Problems Associated with Cannula Insertion - Extravasation & Infiltration Injuries - An OverviewPublished on: 12 October 2018
A potential claim for damages can arise from a patient suffering an extravasation or infiltration injury after cannula insertion.
What is an extravasation injury?
An extravasation injury is the inadvertent leakage of a solution that is vesicant. This means any medicine or fluid with a potential to cause blisters, severe tissue injury (skin, tendons or muscle) or tissue death if it escapes away from the intended venous pathway.
Extravasation can result in mild skin reactions to severe tissue death and sometimes amputation is the only treatment option. Other possible complications associated with an extravasation injury include infection, complex regional pain syndrome, and loss of limb function.
What is an infiltration injury?
Extravasation is different from infiltration. Infiltration is the inadvertent leakage of a non – vesicant solution away from its intended vascular pathway into the surrounding tissue.
Infiltration does not lead to tissue death. However, it can be associated with problems. If a large volume of medicine or solution it may cause redness, swelling, and discomfort around the site and can even cause nerve compression and acute limb compartment syndrome, sometimes resulting in long term disability.
Surgical intervention may be required ie fasciotomy to relieve nerve compression (pins and needles to loss of feeling or movement) and compromised blood circulation to a limb.
There are many risk factors
Peripheral and central venous cannulas/catheters can both cause extravasation injuries.

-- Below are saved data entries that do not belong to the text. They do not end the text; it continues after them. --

Lemma advanced_fields n tuc :
  upload_id (advanced n tuc) = upload_id tuc ∧
  file_id (advanced n tuc) = file_id tuc ∧
  upload_dir (advanced n tuc) = upload_dir tuc ∧
  last_chunk (advanced n tuc) = last_chunk tuc + 1 ∧
  offset (advanced n tuc) = offset tuc + n ∧
  total_size (advanced n tuc) = total_size tuc ∧
  upload_name (advanced n tuc) = upload_name tuc ∧
  uploaded_by (advanced n tuc) = uploaded_by tuc.
Proof. unfold advanced. simpl. by case_match. Qed.

Lemma advanced_complete n tuc :
  upload_complete (advanced n tuc)
  = (offset tuc + n =? total_size tuc)%Z || upload_complete tuc.
Proof. unfold advanced. simpl. by case_match. Qed.

Lemma data_len_nonneg d : 0 ≤ data_len d.
Proof. destruct d; simpl; lia. Qed.

Lemma name_check_passes uname tuc :
  last_chunk tuc = 0 ∨ upload_name tuc = uname →
  (if (last_chunk tuc =? 0)%Z then Some (with_upload_name uname tuc)
   else if negb (upload_name tuc =? uname)%string then None else Some tuc)
  = Some (named uname tuc).
Proof.
  intros Hnm. unfold named.
  destruct (Z.eqb_spec (last_chunk tuc) 0); [done|].
  destruct Hnm as [?| ->]; [done|]. by rewrite String.eqb_refl.
Qed.

(** Runs the handler up to the size check, for an existing upload and
    present metadata. *)
Local Ltac enter_chunk Huid Hrec Hoff Hlen Hname :=
  unfold _handle_chunk_upload;
  apply String.eqb_neq in Huid; rewrite Huid;
  munfold; rewrite Hrec, Hoff, Hlen, Hname;
  rewrite !truthy_Some by done; cbn [negb orb from_option id].

(** ... and past it, when the claimed size is the stored one. *)
Local Ltac pass_size Hsz :=
  rewrite Hsz; cbv beta iota; rewrite Z.eqb_refl; cbn [negb].

(** An accepted chunk is committed. *)
Lemma chunk_upload_accept req uid s tuc uname fd :
  accepted base_location cwd req uid s tuc uname fd →
  _handle_chunk_upload base_location cwd req uid s =
    committed base_location cwd uid
      (advanced (data_len (data req)) (named uname tuc))
      (chunk_path base_location cwd (upload_dir tuc) (file_id tuc)
                  (last_chunk tuc + 1)) fd s.
Proof.
  intros (Huid & Hrec & (uoff & Hoff & Hoff' & Hof)
          & (ulen & Hlen & Hlen' & Hsz) & Hname & Hname' & Hnm & Hfd
          & Hdir & Hfree).
  unfold committed. enter_chunk Huid Hrec Hoff Hlen Hname. pass_size Hsz.
  rewrite (name_check_passes uname tuc Hnm).
  destruct (named_fields uname tuc) as (Hi & Hf & Hd & Hl & Ho & Ht & Hc & Hu).
  unfold chunk_path in *.
  rewrite <- Ho in Hof. rewrite <- Hd in Hdir.
  rewrite <- Hd, <- Hf, <- Hl in Hfree. rewrite <- Hd, <- Hf, <- Hl.
  clear Hi Hf Hd Hl Ho Ht Hc Hu Hnm.
  generalize dependent (named uname tuc). intros t Hof Hdir Hfree.
  rewrite Hof. cbv beta iota. rewrite Z.eqb_refl. cbn [negb]. rewrite Hfd.
  rewrite Hdir. cbn [negb].
  unfold storage_save, path_exists.
  rewrite Hfree. rewrite bool_decide_eq_false_2 by (by intros [? ?]).
  cbv beta iota zeta. fold (advanced (data_len (data req)) t).
  destruct (upload_complete (advanced (data_len (data req)) t)); [|done].
  destruct (_store_upload _ _ _ _) as [s2 [?|e]]; [done|].
  by destruct (is_ValueError_or_FileNotFoundError e).
Qed.

(** Every run of the handler either leaves the state untouched, and then
    does not answer 200, or is the run of an accepted chunk. *)
Lemma chunk_upload_cases req uid s s' out :
  _handle_chunk_upload base_location cwd req uid s = (s', out) →
  (s' = s ∧ ¬ responds out HTTP_200_OK) ∨
  (∃ tuc uname fd, accepted base_location cwd req uid s tuc uname fd).
Proof.
  intros H. unfold _handle_chunk_upload in H.
  assert (∀ b st, st ≠ HTTP_200_OK →
            ¬ responds (Return (mkResponse b st)) HTTP_200_OK) as Hno.
  { intros b st Hst (r & [= <-] & Hr). done. }
  assert (∀ e, ¬ responds (Raise e) HTTP_200_OK) as Hraise.
  { by intros e (r & ? & _). }
  destruct (String.eqb_spec uid "") as [->|Huid].
  { munfold. simplify_eq. left. split; [done|]. by apply Hno. }
  munfold.
  destruct (chunked s !! uid) as [tuc|] eqn:Hrec; cycle 1.
  { simplify_eq. left. split; [done|]. by apply Hno. }
  destruct (Py.truthy (META req !! "HTTP_UPLOAD_OFFSET")) eqn:Hoff; cycle 1.
  { simpl in H. simplify_eq. left. split; [done|]. by apply Hno. }
  destruct (Py.truthy (META req !! "HTTP_UPLOAD_LENGTH")) eqn:Hlen; cycle 1.
  { simpl in H. simplify_eq. left. split; [done|]. by apply Hno. }
  destruct (Py.truthy (META req !! "HTTP_UPLOAD_NAME")) eqn:Hname; cycle 1.
  { simpl in H. simplify_eq. left. split; [done|]. by apply Hno. }
  apply truthy_inv in Hoff as (uoff & Hoff & Hoff').
  apply truthy_inv in Hlen as (ulen & Hlen & Hlen').
  apply truthy_inv in Hname as (uname & Hname & Hname').
  rewrite Hoff, Hlen, Hname in H. cbn [negb orb from_option id] in H.
  destruct (Py.int ulen) as [n|] eqn:Hsz; cycle 1.
  { simplify_eq. left. split; [done|]. apply Hraise. }
  cbv beta iota in H.
  destruct (Z.eqb_spec n (total_size tuc)) as [->|Hn]; cycle 1.
  { simpl in H. simplify_eq. left. split; [done|]. by apply Hno. }
  cbn [negb] in H.
  assert ((last_chunk tuc = 0 ∨ upload_name tuc = uname) ∧
          (if (last_chunk tuc =? 0)%Z then Some (with_upload_name uname tuc)
           else if negb (upload_name tuc =? uname)%string then None
                else Some tuc) = Some (named uname tuc)
          ∨ (if (last_chunk tuc =? 0)%Z then Some (with_upload_name uname tuc)
             else if negb (upload_name tuc =? uname)%string then None
                  else Some tuc) = None) as [[Hnm Hn]|Hn].
  { unfold named. destruct (Z.eqb_spec (last_chunk tuc) 0); [left; auto|].
    destruct (String.eqb_spec (upload_name tuc) uname); [left; auto|by right]. }
  2:{ rewrite Hn in H. simplify_eq. left. split; [done|]. by apply Hno. }
  rewrite Hn in H. clear Hn.
  destruct (named_fields uname tuc) as (Hi & Hf & Hd & Hl & Ho & Ht & Hc & Hu).
  destruct (Py.int uoff) as [m|] eqn:Hof; cycle 1.
  { simplify_eq. left. split; [done|]. apply Hraise. }
  cbv beta iota in H. rewrite Ho in H.
  destruct (Z.eqb_spec m (offset tuc)) as [->|Hm]; cycle 1.
  { simpl in H. simplify_eq. left. split; [done|]. by apply Hno. }
  cbn [negb] in H.
  destruct (payload_bytes (data req)) as [fd|] eqn:Hfd; cycle 1.
  { simplify_eq. left. split; [done|]. by apply Hno. }
  rewrite Hd, Hf, Hl in H.
  destruct (path_exists cwd s (OsPath.join base_location (upload_dir tuc)))
    eqn:Hdir; cycle 1.
  { simpl in H. simplify_eq. left. split; [done|]. by apply Hno. }
  cbn [negb] in H.
  unfold storage_save in H.
  destruct (path_exists cwd s
              (OsPath.join base_location
                 (OsPath.join (upload_dir tuc)
                    (chunk_name (file_id tuc) (last_chunk tuc + 1)))))
    eqn:Hfree.
  { simplify_eq. left. split; [done|]. apply Hraise. }
  right. exists tuc, uname, fd. unfold accepted. split_and!; eauto.
  unfold path_exists in Hfree. apply bool_decide_eq_false in Hfree.
  unfold chunk_path.
  destruct (fs s !! _) eqn:E; [|done]. destruct Hfree. by eexists.
Qed.


(** *** Rejected chunks *)

(** C2.  A chunk request that is answered with a client error (status
    400: unknown upload, missing metadata, size, name or offset mismatch,
    unrecognised payload) leaves the whole state as it was: the stored
    record keeps its attributes and no blob is written.  More generally a
    run of the handler either has no effect or is the commit of an
    accepted chunk. *)
Theorem chunk_rejection_has_no_effect req uid s s' out :
  _handle_chunk_upload base_location cwd req uid s = (s', out) →
  (responds out HTTP_400_BAD_REQUEST → s' = s) ∧
  (s' = s ∨
   ∃ tuc uname fd,
     accepted base_location cwd req uid s tuc uname fd ∧
     (s', out) = committed base_location cwd uid
                   (advanced (data_len (data req)) (named uname tuc))
                   (chunk_path base_location cwd (upload_dir tuc)
                      (file_id tuc) (last_chunk tuc + 1)) fd s).
Proof.
  intros H. split.
  - intros (resp & -> & Hst). revert H Hst.
    unfold _handle_chunk_upload. intros H Hst. mcases.
  - destruct (chunk_upload_cases _ _ _ _ _ H) as [[-> _]|(tuc & u & fd & Hacc)];
      [by left|right].
    exists tuc, u, fd. split; [done|].
    by rewrite <- H, (chunk_upload_accept _ _ _ _ _ _ Hacc).
Qed.

(** The client errors of the chunk handler are exactly these seven
    messages. *)
Lemma chunk_upload_400_messages req uid s s' resp :
  _handle_chunk_upload base_location cwd req uid s = (s', Return resp) →
  status resp = HTTP_400_BAD_REQUEST →
  body resp ∈ [ "A required chunk parameter is missing.";
                "Invalid chunk upload request data";
                "Chunk upload is missing required metadata";
                "ERROR: Upload metadata is invalid - size changed";
                "Chunk upload file metadata is invalid";
                "ERROR: Chunked upload metadata is invalid.";
                "Upload data type not recognised." ].
Proof.
  unfold _handle_chunk_upload. intros H Hst.
  mcases; set_solver.
Qed.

These may include the type of cannula used ie butterfly needles (metal/steel), large sized catheters relative to the vein size it’s inserted into, and cannulas inadequately secured.
Cannulas can also be inserted into undesirable locations eg antecubital fossa (elbow crease area), the back of the hand or at the wrist, plus repeated use of the same vein increases the risk of an extravasation injury as well.

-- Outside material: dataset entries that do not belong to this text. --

(** * Further properties *)

(** ** The chunks of [chunk_text] *)

Module ChunkerMore.
Import PyStr Chunker PyStrFacts ChunkerFacts.

Lemma chunk_text_spec (text : string) (size overlap : Z) :
  overlap < size →
  chunk_text text size overlap = Some (spec_chunk text size overlap).
Proof. intros H. by apply chunk_text_fuel_spec. Qed.

Lemma substring_length_le (s : string) : ∀ n m : nat,
  (String.length (String.substring n m s) ≤ m)%nat.
Proof.
  induction s as [|c s IH]; intros [|n] [|m]; simpl; try lia.
  - specialize (IH 0%nat m). lia.
  - apply (IH n 0%nat).
  - apply (IH n (S m)).
Qed.

Lemma has_ink_length (s : string) : has_ink s = true → (1 ≤ String.length s)%nat.
Proof. destruct s; simpl; [discriminate|lia]. Qed.

(** A piece of a text has ink only if the text has. *)
Lemma has_ink_substring_inv (s : string) : ∀ n m : nat,
  has_ink (String.substring n m s) = true → has_ink s = true.
Proof.
  induction s as [|c s IH]; intros [|n] [|m]; simpl; try done.
  - intros H. apply orb_true_iff in H as [->|H]; [done|].
    rewrite (IH _ _ H). apply orb_true_r.
  - intros H. rewrite (IH _ _ H). apply orb_true_r.
  - intros H. rewrite (IH _ _ H). apply orb_true_r.
Qed.

(** A piece of a text that holds a character which is not whitespace has
    ink. *)
Lemma has_ink_substring_at (s : string) : ∀ (i n m : nat) (c : ascii),
  String.get i s = Some c → isspace c = false →
  (n ≤ i < n + m)%nat → has_ink (String.substring n m s) = true.
Proof.
  induction s as [|d s IH]; intros i n m c Hget Hc Hi; [by destruct i|].
  destruct n as [|n].
  - destruct m as [|m]; [lia|]. simpl. destruct i as [|i].
    + simpl in Hget. injection Hget as ->. by rewrite Hc.
    + simpl in Hget. rewrite (IH i 0%nat m c) by (done || lia).
      apply orb_true_r.
  - destruct i as [|i]; [lia|]. simpl in Hget.
    change (String.substring (S n) m (String d s)) with (String.substring n m s).
    apply (IH i n m c); (done || lia).
Qed.

Lemma get_lt (s : string) : ∀ (i : nat) (c : ascii),
  String.get i s = Some c → (i < String.length s)%nat.
Proof.
  induction s as [|d s IH]; intros [|i] c H; simpl in *; try done; try lia.
  apply IH in H. lia.
Qed.

(** Where the windows start. *)
Lemma elem_of_spec_starts (n step s : Z) :
  s ∈ spec_starts n step ↔
  s < n ∧ ∃ k : nat, (k < Z.to_nat n)%nat ∧ s = Z.of_nat k * step.
Proof.
  unfold spec_starts. rewrite list_elem_of_filter, list_elem_of_In, in_map_iff.
  split.
  - intros (Hlt & k & <- & Hk). apply in_seq in Hk. split; [done|].
    exists k. split; [lia|done].
  - intros (Hlt & k & Hk & ->). split; [done|]. exists k. split; [done|].
    apply in_seq. lia.
Qed.

(** X1. With a positive size and [overlap < size], every chunk holds a
    character that is not whitespace and has between 1 and [size]
    characters. *)
Theorem chunks_bounded (text : string) (size overlap : Z)
  (chunks : list string) (c : string) :
  0 < size → overlap < size →
  chunk_text text size overlap = Some chunks → c ∈ chunks →
  has_ink c = true ∧ 1 ≤ len c ≤ size.
Proof.
  intros Hsize Hlt Hc Hin.
  rewrite (chunk_text_spec text size overlap Hlt) in Hc.
  injection Hc as <-. unfold spec_chunk, spec_windows in Hin.
  apply list_elem_of_filter in Hin as [Hne Hin].
  apply list_elem_of_In, in_map_iff in Hin as (s & <- & Hs).
  apply list_elem_of_In, elem_of_spec_starts in Hs as (Hs & k & _ & ->).
  apply truthy_true in Hne. rewrite strip_ink in Hne. split; [done|].
  pose proof (has_ink_length _ Hne) as H1.
  assert (0 ≤ Z.of_nat k * (size - overlap)) as Hs0 by nia.
  revert Hs Hne H1 Hs0. generalize (Z.of_nat k * (size - overlap)). intros s.
  unfold slice, clamp_index, len. intros Hs Hne H1 Hs0.
  destruct (Z.ltb_spec s 0); [lia|].
  destruct (Z.ltb_spec (s + size) 0); [lia|].
  pose proof (substring_length_le text
    (Z.to_nat (Z.min s (Z.of_nat (String.length text))))
    (Z.to_nat (Z.min (s + size) (Z.of_nat (String.length text))
               - Z.min s (Z.of_nat (String.length text))))).
  lia.
Qed.

Lemma chunks_bounded_witness :
  has_ink "lo wo" = true ∧ 1 ≤ len "lo wo" ≤ 5.
Proof.
  apply (chunks_bounded "hello world" 5 2 ["hello"; "lo wo"; "world"; "ld"]);
    [lia|lia|reflexivity|].
  apply elem_of_cons. right. apply elem_of_cons. by left.
Defined.

(** X2. With [0 <= overlap < size] no character is lost but whitespace: every
    character of the text that is not whitespace lies in a returned chunk,
    the window that starts at the last multiple of [size - overlap] at or
    before it. *)
Theorem chunks_cover (text : string) (size overlap : Z)
  (chunks : list string) (i : nat) (c : ascii) :
  0 ≤ overlap → overlap < size →
  chunk_text text size overlap = Some chunks →
  String.get i text = Some c → isspace c = false →
  ∃ s : Z, 0 ≤ s ≤ Z.of_nat i ∧ Z.of_nat i < s + size
           ∧ slice text s (s + size) ∈ chunks.
Proof.
  intros Hov Hlt Hc Hget Hink.
  rewrite (chunk_text_spec text size overlap Hlt) in Hc.
  injection Hc as <-. pose proof (get_lt _ _ _ Hget) as Hi.
  set (step := size - overlap).
  set (k := Z.of_nat i / step).
  assert (0 < step) as Hstep by (unfold step; lia).
  assert (0 ≤ k) as Hk0 by (apply Z.div_pos; lia).
  assert (k * step ≤ Z.of_nat i < k * step + step) as Hk.
  { pose proof (Z.div_mod (Z.of_nat i) step ltac:(lia)).
    pose proof (Z.mod_pos_bound (Z.of_nat i) step Hstep). unfold k. nia. }
  exists (k * step). split; [nia|]. split; [unfold step in *; lia|].
  unfold spec_chunk, spec_windows. apply list_elem_of_filter. split.
  - apply truthy_true. rewrite strip_ink. unfold slice, clamp_index, len.
    destruct (Z.ltb_spec (k * step) 0); [nia|].
    destruct (Z.ltb_spec (k * step + size) 0); [nia|].
    apply (has_ink_substring_at text i _ _ c Hget Hink).
    unfold step in *. lia.
  - apply list_elem_of_In, in_map_iff. exists (k * step). split; [done|].
    apply list_elem_of_In, elem_of_spec_starts. fold step. unfold len.
    split; [lia|]. exists (Z.to_nat k). split; [nia|]. lia.
Qed.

The volume of the vesicant drug/fluid infused, its concentration, pH (extremes of acidity or alkalinity), and osmolarity, affect the resultant damage. Drugs that cause blood vessels to constrict eg noradrenaline and cytotoxic agents are associated with tissue death if they extravasate.
The extremes of age –the very young and old, and patients with small fragile or thrombosed veins are at increased risk from extravasation injuries. As are patients with altered sensory perception (post stroke), poor understanding of risk, patients with lympoedema or the active patient.
There are associated clinician risks, such as lack of knowledge/unfamiliarity of central venous catheters use and management, as well as distraction.
Signs of injuries
Signs of infiltration injuries present as coolness or blanching at the cannula insertion point/swelling, tenderness or discomfort/taut or stretched skin/leakage of fluid at the cannula insertion point, inability to obtain blood return/change in quality or flow of the infusion or injection/numbness, tingling –‘ pins and needles’.
Extravasations signs also include:- burning, stinging pain/redness followed by blistering,tissue death and ulceration.
Extravasation injuries are graded (1 - 4) according to the severity of the injury. Severe injuries often require plastic surgical intervention.
Good practice includes that the access device should be well secured. The needle port should be observed before administering any vesicants or irritant fluids. The patency of the vein and catheter should be assessed before administration. The pressure of the infusion pump monitored and a rise in pressure or a change in flow investigated, the infusion site should be regularly inspected during the duration of the infusion.
Early intervention & monitoring
It is crucial that early recognition and intervention of an extravasation or infiltration injury occurs so to minimise the impact on tissue damage.
It is a medical emergency and the responsibility of medical staff administering intravenous therapy to be competent to undertake the procedure and maintain knowledge and skill. Close monitoring should be adhered to throughout the infusion. Once an infiltration/extravasation injury is suspected relevant medical staff should be alerted, as well as elevation. Often, initially the catheter involved is left in place and if possible the site where the injury has occurred elevated.
Individual Hospital Trusts should have their own policies in place for the management and treatment of infiltration/extravasation injuries.